Before oil can be shipped from an offshore platform for sale or for production impurities must be removed from the stream. In most cases, these impurities are water, but there is usually a ratio of gas that will also be in the stream. To remove impurities and entrained gases, the stream is normally sent through a series of separators. The separated oil stream is sent for export and the gas stream can be compressed and used for injection or for export. Figure 1 shows a flow diagram of a typical process.

Figure 1: Process Flow Diagram of Typical Platform Separation Process

There are many different types of separators used in this process, but all must achieve results similar to the following:

§ The liquids must be separated from the gas in a primary separating section

§ Gas velocities must be lowered to allow liquids to drop out

§ Water and oil must be diverted to a turbulence-free section of the vessel

§ Liquids must be retained in the vessel long enough to allow separation

§ The water-oil interface must be maintained

§ Water and oil must be removed from the vessel at their respective outlets

To control the level of oil and water in the vessel and the separation process, level control valves must be used. Figure 2 shows a cross section of a separator with the oil and water level control valves.
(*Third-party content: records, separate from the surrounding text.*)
(* ===== verification/Ledger.v ===== *)
(** * Ledgers of optimistic updates

    What holds of every family of operations on [Optimistic], once a few laws of
    their single moves are known: a value of a row (the usage of a counter) is the
    ledger of the commits, and an operation that reports success has made exactly
    one entry in it. *)

From S2P Require Import Prelude Calendar Optimistic.

Local Open Scope nat_scope.
Local Open Scope list_scope.

Module Ledger.
Import Calendar Optimistic.

Section Moves.
Context {R L S : Type}.
Variable body : L -> node (R := R) (L := L) (S := S).
Local Abbreviation System := (@System R L S).
Local Abbreviation Atomic := (@Atomic R L).
Local Abbreviation Commit := (@Commit R L).

(** A move of one thread, with what it commits: key, old row and new row. *)
Inductive moves (l : L) : option (string * option R * option R) -> L -> Prop :=
| m_goto id k now r l' : body l = Load id k -> k now r = Goto l' -> moves l None l'
| m_swap id k now old fs new l' : body l = Load id k -> k now old = Swap fs new l' -> moves l (Some (id, old, Some new)) l'
| m_delete id old l' : body l = Delete id l' -> moves l (Some (id, old, None)) l'
| m_put id old new l' : body l = Put id new l' -> moves l (Some (id, old, Some new)) l'
| m_now k now : body l = Now k -> moves l None (k now)
| m_locked f l' : body l = Locked f l' -> moves l None l'
| m_read k x : body l = Read k -> moves l None (k x).

(** The steps of the atomic machine are a spawn, a move without a commit, or a
    move that commits over the row that is there. *)
Lemma astep_moves (a a' : Atomic) : astep body a a' ->
  (exists l, a' = mkAtomic (a_rows a) (a_threads a ++ [l]) (a_log a)) \/
  (exists t l l', a_threads a !! t = Some l /\ moves l None l' /\ a' = aset a t l') \/
  (exists t l id new l', a_threads a !! t = Some l /\ moves l (Some (id, a_rows a !! id, new)) l' /\ a' = aset (acommit a t l id new) t l').
Proof.
  intros [l|t l id k now l' Hl Hb Hk|t l id k now fs new l' Hl Hb Hk|t l id l' Hl Hb|t l id new l' Hl Hb|t l k now Hl Hb|t l f l' Hl Hb|t l k x Hl Hb].
  - left. by exists l.
  - right; left. exists t, l, l'. eauto using m_goto.
  - right; right. exists t, l, id, (Some new), l'. eauto using m_swap.
  - right; right. exists t, l, id, None, l'. eauto using m_delete.
  - right; right. exists t, l, id, (Some new), l'. eauto using m_put.
  - right; left. exists t, l, (k now). eauto using m_now.
  - right; left. exists t, l, l'. eauto using m_locked.
  - right; left. exists t, l, (k x). eauto using m_read.
Qed.

(** An invariant of the atomic machine holds of every interleaving. *)
Lemma run_invariant (P : Atomic -> Prop) (s : System) es : consistent body s -> P (abstract s) ->
  (forall a a', P a -> astep body a a' -> P a') -> P (abstract (run body s es)).
Proof.
  intros Hc H0 Hstep. pose proof (run_refines body es s Hc) as Hr. revert H0. induction Hr as [|a a' a'' Ha Hr IH]; eauto.
Qed.

(** Pointers below the next one to be allocated. *)
Definition allocated (m : gmap string (nat * R)) (n : nat) : Prop := forall id q r, m !! id = Some (q, r) -> q < n.

Lemma initial_consistent m n x : allocated m n -> consistent body (initial x m n).
Proof. intros Hm. split; [|done]. intros id q r. apply Hm. Qed.

(** A property of rows that every commit keeps. *)
Lemma rows_invariant (P : R -> Prop) m n x es id r : allocated m n -> (forall i q r, m !! i = Some (q, r) -> P r) ->
  (forall l i old new l', moves l (Some (i, old, Some new)) l' -> (forall r, old = Some r -> P r) -> P new) ->
  row (run body (initial x m n) es) id = Some r -> P r.
Proof.
  intros Hm H0 Hmove. rewrite <- abstract_row. revert id r.
  apply (run_invariant (fun a => forall id r, a_rows a !! id = Some r -> P r)); [by apply initial_consistent| |].
  - intros id r. cbn. rewrite lookup_fmap. intros ([q r'] & Hr & ->)%fmap_Some. by eapply H0.
  - intros a a' Hi [(l & ->)|[(t & l & l' & _ & _ & ->)|(t & l & id & new & l' & _ & Hw & ->)]]%astep_moves; [done..|].
    intros i r. destruct new as [new|]; cbn.
    + destruct (decide (i = id)) as [->|N]; [|rewrite lookup_insert_ne by done; apply Hi].
      rewrite lookup_insert_eq. intros ?; simplify_eq. eapply Hmove; [exact Hw|]. intros r0. apply Hi.
    + rewrite lookup_delete_Some. intros [_ Hr]. by eapply Hi.
Qed.

(** Commits are made by threads that exist. *)
Lemma log_threads m n x es : allocated m n ->
  Forall (fun c => by_thread c < length (threads (run body (initial x m n) es))) (log (run body (initial x m n) es)).
Proof.
  intros Hm. set (s := run body (initial x m n) es). replace (length (threads s)) with (length (a_threads (abstract s))) by apply length_fmap.
  change (log s) with (a_log (abstract s)).
  apply (run_invariant (fun a => Forall (fun c => by_thread c < length (a_threads a)) (a_log a))); [by apply initial_consistent|constructor|].
  intros a a' Hi [(l & ->)|[(t & l & l' & _ & _ & ->)|(t & l & id & new & l' & Ht & Hw & ->)]]%astep_moves; cbn.
  - rewrite length_app. eapply Forall_impl; [exact Hi|]. cbn. lia.
  - by rewrite length_insert.
  - rewrite length_insert. constructor; [cbn; by eapply lookup_lt_Some|done].
Qed.

(** ** The value of a row *)

Section Value.
Context {U : Type}.
Variable value : R -> U.

(** What a commit at a place makes of the value. *)
Variable book : L -> option R -> option R -> option U -> option U.
Hypothesis book_ok : forall l id old new l', moves l (Some (id, old, new)) l' -> value <$> new = book l old new (value <$> old).

Fixpoint ledger (m : gmap string (nat * R)) (id : string) (cs : list Commit) : option U :=
  match cs with
  | [] => value ∘ snd <$> m !! id
  | c :: cs => if bool_decide (at_key c = id) then book (at_place c) (old_row c) (new_row c) (ledger m id cs) else ledger m id cs
  end.

Lemma ledger_value m n x es id : allocated m n ->
  value <$> row (run body (initial x m n) es) id = ledger m id (log (run body (initial x m n) es)).
Proof.
  intros Hm. rewrite <- abstract_row. set (s := run body (initial x m n) es). change (log s) with (a_log (abstract s)). revert id.
  apply (run_invariant (fun a => forall id, value <$> a_rows a !! id = ledger m id (a_log a))); [by apply initial_consistent| |].
  - intros id. cbn. rewrite lookup_fmap. by destruct (m !! id).
  - intros a a' Hi [(l & ->)|[(t & l & l' & _ & _ & ->)|(t & l & id & new & l' & _ & Hw & ->)]]%astep_moves; [done..|].
    intros i. cbn. destruct (decide (i = id)) as [->|N].
    + rewrite bool_decide_eq_true_2, <- Hi, <- (book_ok _ _ _ _ _ Hw) by done.
      destruct new; [by rewrite lookup_insert_eq|by rewrite lookup_delete_eq].
    + rewrite bool_decide_eq_false_2, <- Hi by done. destruct new; [by rewrite lookup_insert_ne|by rewrite lookup_delete_ne].
Qed.

End Value.

(** ** One entry for each success *)

Section Entries.
Context {C : Type}.

(** The entry an unfinished operation is going to make, the entry a commit at a
    place makes, and the places at which the operation has ended. *)
Variable pending : L -> option C.
Variable entry : L -> option C.
Variable success failure : L.

(** Moves keep what is pending, or fail, or make the entry and succeed. *)
Record Entering : Prop := {
  stop_success : body success = Stop;
  stop_failure : body failure = Stop;
  quiet_moves l l' : moves l None l' -> l' <> success /\ (pending l' = pending l \/ l' = failure);
  commit_moves l i old new l' : moves l (Some (i, old, new)) l' ->
    (entry l = None /\ pending l' = pending l) \/ (entry l = pending l /\ l' = success) }.

Definition entries (t : nat) (cs : list Commit) : list C := omap (fun c => entry (at_place c)) (filter (fun c => by_thread c = t) cs).

Lemma entries_other t c cs : by_thread c <> t -> entries t (c :: cs) = entries t cs.
Proof. intros Hc. unfold entries. by rewrite filter_cons_False. Qed.

Lemma entries_own t l id old new cs : entries t (mkCommit t l id old new :: cs) = option_list (entry l) ++ entries t cs.
Proof. unfold entries. rewrite filter_cons_True by done. cbn. by destruct (entry l). Qed.

Lemma entries_none t cs : Forall (fun c => by_thread c < t) cs -> entries t cs = [].
Proof. induction 1 as [|c cs Hc _ IH]; [done|]. rewrite entries_other by lia. done. Qed.

(** A thread on its way to an entry has made none; one that reports success has
    made exactly that one; one that failed has made none. *)
Definition accounted (t : nat) (e : C) (a : Atomic) : Prop :=
  exists l, a_threads a !! t = Some l /\
    ((pending l = Some e /\ entries t (a_log a) = []) \/
     (l = success /\ entries t (a_log a) = [e]) \/ (l = failure /\ entries t (a_log a) = [])).

Lemma stopped l c l' : body l = Stop -> ~ moves l c l'.
Proof. intros Hs Hm. inversion Hm; congruence. Qed.

Lemma accounted_step t e a a' : Entering -> accounted t e a -> astep body a a' -> accounted t e a'.
Proof.
  intros He (q & Hq & Hcase) [(l & ->)|[(u & l & l' & Hl & Hm & ->)|(u & l & i & new & l' & Hl & Hm & ->)]]%astep_moves.
  - exists q. split; [by apply lookup_app_l_Some|done].
  - destruct (decide (u = t)) as [->|N]; [|exists q; split; [by cbn; rewrite list_lookup_insert_ne|done]].
    exists l'. split; [cbn; rewrite list_lookup_insert_eq; [done|by eapply lookup_lt_Some]|]. simplify_eq. cbn.
    destruct Hcase as [[Hc Hl']|[[-> _]|[-> _]]]; [|by destruct (stopped _ _ _ (stop_success He) Hm)|by destruct (stopped _ _ _ (stop_failure He) Hm)].
    destruct (quiet_moves He _ _ Hm) as [_ [E| ->]]; [left; by rewrite E|by right; right].
  - destruct (decide (u = t)) as [->|N].
    + exists l'. split; [cbn; rewrite list_lookup_insert_eq; [done|by eapply lookup_lt_Some]|]. simplify_eq. cbn [aset acommit a_log].
      rewrite entries_own. destruct Hcase as [[Hc Hl']|[[-> _]|[-> _]]]; [|by destruct (stopped _ _ _ (stop_success He) Hm)|by destruct (stopped _ _ _ (stop_failure He) Hm)].
      rewrite Hl'. destruct (commit_moves He _ _ _ _ _ Hm) as [[-> E]|[-> ->]]; [left; by rewrite E|right; left; by rewrite Hc].
    + exists q. split; [by cbn; rewrite list_lookup_insert_ne|]. cbn [aset acommit a_log]. by rewrite entries_other.
Qed.

(** An operation started at any point of any run. *)
Lemma spawned_accounted m n x es es' l e : Entering -> allocated m n -> pending l = Some e ->
  let s0 := run body (initial x m n) es in
  let t := length (threads s0) in
  accounted t e (abstract (run body s0 (Spawn l :: es'))).
Proof.
  intros He Hm Hp s0 t. pose proof (run_consistent body es _ (initial_consistent m n x Hm)) as Hc.
  apply (run_invariant (accounted t e) (step body s0 (Spawn l)) es'); [by apply step_consistent| |intros; by eapply accounted_step].
  exists l. split; [cbn; rewrite fmap_app; apply list_lookup_middle; by rewrite length_fmap|]. left. split; [done|].
  by apply entries_none, log_threads.
Qed.

End Entries.
End Moves.
End Ledger.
Figure 2: Cross Section of a Spherical Separator

The level control valve in this application can be exposed to the effects of severe flashing, outgassing, and associated erosion and vibration. Because of the many constituents in the oil, it is possible that the valve outlet pressure will be less than the respective vapor pressures of certain constituents. This will cause these constituents to either flash or outgas and thus change to the vapor phase. The same type of effect can occur in the water level control valve if the outlet pressure falls below the vapor pressure. Because of the high velocities associated with the flashing vapor, erosion of the valve internal components can occur. Erosion can also be caused by sand that is entrained in the oil as it moves through the valves.

Proper analysis of the two-phase fluid during valve sizing and selection is the first step to solving this application challenge. The Fisher solution will be selected on the liquid / vapor volume ratio; there are several geometries available each suited for a particular volume ratio. For example, when pressure staging is required the DST-G or SS-250 could be applied to stage the liquid pressure reduction and accommodate the vapor expansion, both of these minimize erosion due to liquid droplets or entrained particulate.